Island Health is looking to reduce the risks of overdoses at festivals this summer.

The health authority issued a news release Tuesday, warning that drugs such as cocaine, heroine, ecstasy, Xanax and methamphetamines can be contaminated with fentanyl or other toxic additives, which can increase the possibility of an overdose.

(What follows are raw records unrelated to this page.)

Lemma face_at_or_above_threshold env st sid c :
  confidence_in_schema c = true ->
  Num.ltb c (Num.of_Z 80) = false ->
  fst (run (post_attendance_face env (face_body sid c)) st) <> LowConfidenceError
  /\ exists more,
       calls (snd (run (post_attendance_face env (face_body sid c)) st))
       = Call_getStudent (Some sid) :: more.
Proof.
  intros Hc Hlt.
  unfold run, post_attendance_face, face_body, faceRecognitionSchema_parse.
  cbn [FaceBody.studentId FaceBody.imageData FaceBody.confidence].
  rewrite Hc, Hlt. unfold bind, storage_getStudent. simpl.
  destruct (getStudent st sid) as [student|]; simpl.
  - unfold storage_getAttendance. simpl.
    destruct (getAttendance st (Student.id student) _); simpl.
    + split; [discriminate|eexists; reflexivity].
    + split; [discriminate|eexists; reflexivity].
  - split; [discriminate|eexists; reflexivity].
Qed.

(** A body the schema refuses, a confidence outside 0..100 included, is
    answered as a failed recognition, also without a call to the store. *)
Lemma face_outside_schema env st body :
  faceRecognitionSchema_parse body = None ->
  run (post_attendance_face env body) st
  = ({| status := 400; payload := Json_message "Face recognition failed" |},
     {| storage := st; calls := [] |}).
Proof.
  unfold run, post_attendance_face. intros ->. reflexivity.
Qed.

(** At 80 the student is looked up and, unmarked so far, marked by face. *)
Example face_confidence_80_accepted :
  let result :=
    run (post_attendance_face (example_env "f1") (face_body "s3" (Num.of_Z 80)))
        example_store in
  status (fst result) = 200
  /\ option_map Attendance.method
       (getAttendance (storage (snd result)) "s3" "2026-11-03")
     = Some (Some "face").
Proof. vm_compute. split; reflexivity. Qed.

The authority — which noted the safest way to prevent an overdose is to avoid substances — provided a list of tips to help those who plan to use to stay safe:

  • Know where the harm reduction and first-aid tents are located at the fesitval
  • Ask if drug-checking services are available
  • Don’t mix substances
  • Use with friends and tell them what you’ve taken or believe you’ve taken
  • Know the signs of a fentanyl or opioid overdose
  • Know how to respond to an overdose

The signs of an overdose include slow or no breathing, blue lips and fingertips, unresponsiveness, gurgling or snoring sounds, and pinpoint pupils or clammy skin, according to Island Health.

READ ALSO: B.C. music festival invests in drug-testing tech

Anyone who believes someone is having an overdose should call 911 and the festival’s first-aid staff immediately, clear and open the person’s airway, provide rescue breaths, and carry — and know how to use — a naloxone kit.

Canada’s Good Samaritan Act protects those at the scene of an overdose who call 911 from simple possession charges and from breach-of-probation and breach-of-parole charges in relation to simple drug possession.